Stored data entries:
(* ===== verification/EventQueue.v ===== *)
(** * The agent harness's event queue (buzz-acp/src/queue.rs)

    Per-channel queues of relay events waiting to be prompted to an agent, with
    in-flight tracking and its deadlines, retry backoff and dead-lettering,
    cancelled batches, and the side table of events withheld while a native
    steer is in flight.

    [Instant] and [Duration] are integers of nanoseconds; the clock is a
    parameter [now] of the operations that read it. The choice among hash-map
    entries goes through [HashIteration]. The [f64] arithmetic of the retry
    jitter is carried out exactly and rounded down to the nanosecond. Logging
    is left out. *)

From S2P Require Import Prelude Filter.

Open Scope string_scope.
Open Scope nat_scope.
Open Scope list_scope.

Abbreviation Instant := Z (only parsing).

Definition MAX_PENDING_PER_CHANNEL : nat := 500.
Definition MAX_BATCH_EVENTS : nat := 50.
Definition MAX_RETRIES : Z := 10.
Definition BASE_RETRY_DELAY_SECS : Z := 5.
Definition MAX_RETRY_DELAY_SECS : Z := 300.
Definition IN_FLIGHT_DEADLINE_BUFFER_SECS : Z := 100.
Definition DEFAULT_IN_FLIGHT_DEADLINE_SECS : Z := 7300.

(** [Duration::from_secs] *)
Definition from_secs (s : Z) : Z := (s * 1000000000)%Z.

Inductive DedupMode := Drop | Queue.

Record QueuedEvent := {
  q_channel_id : Uuid;
  q_event : Event;
  q_received_at : Instant;
  q_prompt_tag : string;
  q_is_issue : bool
}.

Record BatchEvent := {
  b_event : Event;
  b_prompt_tag : string;
  b_received_at : Instant;
  b_is_issue : bool
}.

Inductive CancelReason := Interrupt | Steer.

Record FlushBatch := {
  fb_channel_id : Uuid;
  fb_events : list BatchEvent;
  fb_cancelled_events : list BatchEvent;
  fb_cancel_reason : option CancelReason
}.

Record EventQueue := {
  queues : gmap Uuid (list QueuedEvent);
  in_flight_channels : gset Uuid;
  in_flight_deadlines : gmap Uuid Instant;
  in_flight_batch_sizes : gmap Uuid nat;
  retry_after : gmap Uuid Instant;
  retry_counts : gmap Uuid Z;
  dedup_mode : DedupMode;
  cancelled_batches : gmap Uuid (list BatchEvent);
  cancel_reasons : gmap Uuid CancelReason;
  withheld_native_steer : gmap Uuid (list QueuedEvent);
  in_flight_deadline : Z
}.

Definition set_queues (q : EventQueue) x : EventQueue :=
  {| queues := x; in_flight_channels := in_flight_channels q;
     in_flight_deadlines := in_flight_deadlines q;
     in_flight_batch_sizes := in_flight_batch_sizes q; retry_after := retry_after q;
     retry_counts := retry_counts q; dedup_mode := dedup_mode q;
     cancelled_batches := cancelled_batches q; cancel_reasons := cancel_reasons q;
     withheld_native_steer := withheld_native_steer q;
     in_flight_deadline := in_flight_deadline q |}.
Definition set_in_flight_channels (q : EventQueue) x : EventQueue :=
  {| queues := queues q; in_flight_channels := x; in_flight_deadlines := in_flight_deadlines q;
     in_flight_batch_sizes := in_flight_batch_sizes q; retry_after := retry_after q;
     retry_counts := retry_counts q; dedup_mode := dedup_mode q;
     cancelled_batches := cancelled_batches q; cancel_reasons := cancel_reasons q;
     withheld_native_steer := withheld_native_steer q;
     in_flight_deadline := in_flight_deadline q |}.
Definition set_in_flight_deadlines (q : EventQueue) x : EventQueue :=
  {| queues := queues q; in_flight_channels := in_flight_channels q; in_flight_deadlines := x;
     in_flight_batch_sizes := in_flight_batch_sizes q; retry_after := retry_after q;
     retry_counts := retry_counts q; dedup_mode := dedup_mode q;
     cancelled_batches := cancelled_batches q; cancel_reasons := cancel_reasons q;
     withheld_native_steer := withheld_native_steer q;
     in_flight_deadline := in_flight_deadline q |}.
Definition set_in_flight_batch_sizes (q : EventQueue) x : EventQueue :=
  {| queues := queues q; in_flight_channels := in_flight_channels q;
     in_flight_deadlines := in_flight_deadlines q; in_flight_batch_sizes := x;
     retry_after := retry_after q; retry_counts := retry_counts q; dedup_mode := dedup_mode q;
     cancelled_batches := cancelled_batches q; cancel_reasons := cancel_reasons q;
     withheld_native_steer := withheld_native_steer q;
     in_flight_deadline := in_flight_deadline q |}.
Definition set_retry_after (q : EventQueue) x : EventQueue :=
  {| queues := queues q; in_flight_channels := in_flight_channels q;
     in_flight_deadlines := in_flight_deadlines q;
     in_flight_batch_sizes := in_flight_batch_sizes q; retry_after := x;
     retry_counts := retry_counts q; dedup_mode := dedup_mode q;
     cancelled_batches := cancelled_batches q; cancel_reasons := cancel_reasons q;
     withheld_native_steer := withheld_native_steer q;
     in_flight_deadline := in_flight_deadline q |}.
Definition set_retry_counts (q : EventQueue) x : EventQueue :=
  {| queues := queues q; in_flight_channels := in_flight_channels q;
     in_flight_deadlines := in_flight_deadlines q;
     in_flight_batch_sizes := in_flight_batch_sizes q; retry_after := retry_after q;
     retry_counts := x; dedup_mode := dedup_mode q; cancelled_batches := cancelled_batches q;
     cancel_reasons := cancel_reasons q; withheld_native_steer := withheld_native_steer q;
     in_flight_deadline := in_flight_deadline q |}.
Definition set_cancelled_batches (q : EventQueue) x : EventQueue :=
  {| queues := queues q; in_flight_channels := in_flight_channels q;
     in_flight_deadlines := in_flight_deadlines q;
     in_flight_batch_sizes := in_flight_batch_sizes q; retry_after := retry_after q;
     retry_counts := retry_counts q; dedup_mode := dedup_mode q; cancelled_batches := x;
     cancel_reasons := cancel_reasons q; withheld_native_steer := withheld_native_steer q;
     in_flight_deadline := in_flight_deadline q |}.
Definition set_cancel_reasons (q : EventQueue) x : EventQueue :=
  {| queues := queues q; in_flight_channels := in_flight_channels q;
     in_flight_deadlines := in_flight_deadlines q;
     in_flight_batch_sizes := in_flight_batch_sizes q; retry_after := retry_after q;
     retry_counts := retry_counts q; dedup_mode := dedup_mode q;
     cancelled_batches := cancelled_batches q; cancel_reasons := x;
     withheld_native_steer := withheld_native_steer q;
     in_flight_deadline := in_flight_deadline q |}.
Definition set_withheld_native_steer (q : EventQueue) x : EventQueue :=
  {| queues := queues q; in_flight_channels := in_flight_channels q;
     in_flight_deadlines := in_flight_deadlines q;
     in_flight_batch_sizes := in_flight_batch_sizes q; retry_after := retry_after q;
     retry_counts := retry_counts q; dedup_mode := dedup_mode q;
     cancelled_batches := cancelled_batches q; cancel_reasons := cancel_reasons q;
     withheld_native_steer := x; in_flight_deadline := in_flight_deadline q |}.
Definition set_in_flight_deadline (q : EventQueue) x : EventQueue :=
  {| queues := queues q; in_flight_channels := in_flight_channels q;
     in_flight_deadlines := in_flight_deadlines q;
     in_flight_batch_sizes := in_flight_batch_sizes q; retry_after := retry_after q;
     retry_counts := retry_counts q; dedup_mode := dedup_mode q;
     cancelled_batches := cancelled_batches q; cancel_reasons := cancel_reasons q;
     withheld_native_steer := withheld_native_steer q; in_flight_deadline := x |}.
Definition digest `{HashIteration} (s : GossipState) : GossipMessage :=
  Digest GOSSIP_PAYLOAD_VERSION (sort_entries (digest_entry <$> records s)).

Definition delta_for `{HashIteration} (s : GossipState) (d : list GossipDigestEntry)
  : GossipMessage :=
  let remote := remote_versions d in
  Delta GOSSIP_PAYLOAD_VERSION (sort_records (List.filter (behind remote) (records s))).

Definition should_apply (s : GossipState) (r : GossipRecord) : bool :=
  is_none_or (λ existing, version existing <? version r)%Z (s !! runtime_id r).

Fixpoint apply_delta (s : GossipState) (rs : list GossipRecord)
  : GossipState * list RuntimeId :=
  match rs with
  | [] => (s, [])
  | r :: rs =>
      if should_apply s r then
        let '(s, changed) := apply_delta (<[runtime_id r := r]> s) rs in
        (s, runtime_id r :: changed)
      else apply_delta s rs
  end.

End GossipStateOps.

(** ** Phi accrual *)

Record PhiAccrual := {
  samples : list Z;
  last_heartbeat : option Z;
  max_samples : nat
}.

Definition PhiAccrual_new (n : nat) : PhiAccrual :=
  {| samples := []; last_heartbeat := None; max_samples := Nat.max n 1 |}.

Definition PhiAccrual_default : PhiAccrual := PhiAccrual_new 100.

(** [push], then [remove(0)] when over the cap *)
Definition push_sample (p : PhiAccrual) (interval : Z) : list Z :=
  let l := samples p ++ [interval] in
  if max_samples p <? length l then tail l else l.

Definition observe (p : PhiAccrual) (at_ : Z) : PhiAccrual :=
  let samples' :=
    match last_heartbeat p with
    | Some prev => if (prev <? at_)%Z then push_sample p (at_ - prev) else samples p
    | None => samples p
    end in
  {| samples := samples'; last_heartbeat := Some at_; max_samples := max_samples p |}.

Definition secs (nanos : Z) : Q := nanos # 1000000000.
Definition LN_10 : Q := 2592480341699211 # 1125899906842624.
Definition EPSILON : Q := 1 # (2 ^ 52).

Definition mean_secs (p : PhiAccrual) : Q :=
  (foldr (λ d acc, Qplus (secs d) acc) 0 (samples p)
   / inject_Z (Z.of_nat (length (samples p))))%Q.

Definition phi_at (p : PhiAccrual) (now : Z) : option Q :=
  last ← last_heartbeat p;
  if decide (samples p = []) then None
  else if (now <? last)%Z then None
  else
    let elapsed := secs (now - last) in
    let mean := mean_secs p in
    if Qle_bool mean EPSILON then None else Some ((elapsed / mean) / LN_10)%Q.
(* ===== verification/Wire.v ===== *)
(** * The mesh wire contract (buzz-relay-mesh/src/wire.rs)

    The fenced header and the frames that cross the mesh, and the version byte in front
    of their serialized form. The serialization itself is postcard, a parameter. *)

From S2P Require Import Prelude Filter Gossip.

Open Scope nat_scope.
Open Scope list_scope.

Definition WIRE_VERSION : Z := 1.
Definition MAX_STREAM_FRAME : Z := 16 * 1024 * 1024.

Record FencedHeader := {
  session_id : Uuid;
  generation : Z;
  owner_runtime_id : RuntimeId
}.

Inductive Profile := ReliableStream | RealtimeMedia | HuddleControl.

Inductive GoodbyeReason := SessionEnded | Draining | StaleGeneration.

Record MeshDatagram := { dg_fenced : FencedHeader; dg_seq : Z; dg_payload : list Z }.

Inductive StreamRole :=
  | Control
  | Session (fenced : FencedHeader) (profile : Profile).

Record StreamHello := { sender : RuntimeId; role : StreamRole }.

Inductive MeshStreamFrame :=
  | Hello (h : StreamHello)
  | Data (fenced : FencedHeader) (payload : list Z)
  | Goodbye (fenced : FencedHeader) (reason : GoodbyeReason)
  | GossipFrame (payload : list Z).

#[export] Instance FencedHeader_eq_dec : EqDecision FencedHeader.
Proof. solve_decision. Defined.
#[export] Instance Profile_eq_dec : EqDecision Profile.
Proof. solve_decision. Defined.
#[export] Instance GoodbyeReason_eq_dec : EqDecision GoodbyeReason.
Proof. solve_decision. Defined.
#[export] Instance StreamRole_eq_dec : EqDecision StreamRole.
Proof. solve_decision. Defined.

(** postcard on a type [A]: [to_extend] appends to the buffer it is given. *)
Class Serialize (A : Type) := {
  to_extend : A → list Z → result (list Z) string;
  from_bytes : list Z → result A string
}.

Definition encode {A} `{Serialize A} (frame : A) : result (list Z) MeshError :=
  map_err Encode (to_extend frame [WIRE_VERSION]).

Definition decode {A} `{Serialize A} (bytes : list Z) : result A MeshError :=
  match bytes with
  | v :: rest =>
      if decide (v = WIRE_VERSION) then map_err Decode (from_bytes rest)
      else Err (UnknownWireVersion v)
  | [] => Err EmptyFrame
  end.

(** [encode_datagram_checked] of lib.rs *)
Definition encode_datagram_checked `{Serialize MeshDatagram} (dgram : MeshDatagram)
    (max_datagram_size : nat) : result (list Z) MeshError :=
  bytes <-? encode dgram ;;
  if max_datagram_size <? length bytes
  then Err (DatagramTooLarge (length bytes) max_datagram_size)
  else Ok bytes.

Problem description
Copy the entries word for word. Start at the first line and end with the line containing "parameter [now] of".

Task result
(* ===== verification/EventQueue.v ===== *)
(** * The agent harness's event queue (buzz-acp/src/queue.rs)

    Per-channel queues of relay events waiting to be prompted to an agent, with
    in-flight tracking and its deadlines, retry backoff and dead-lettering,
    cancelled batches, and the side table of events withheld while a native
    steer is in flight.

    [Instant] and [Duration] are integers of nanoseconds; the clock is a
    parameter [now] of the operations that read it. The choice among hash-map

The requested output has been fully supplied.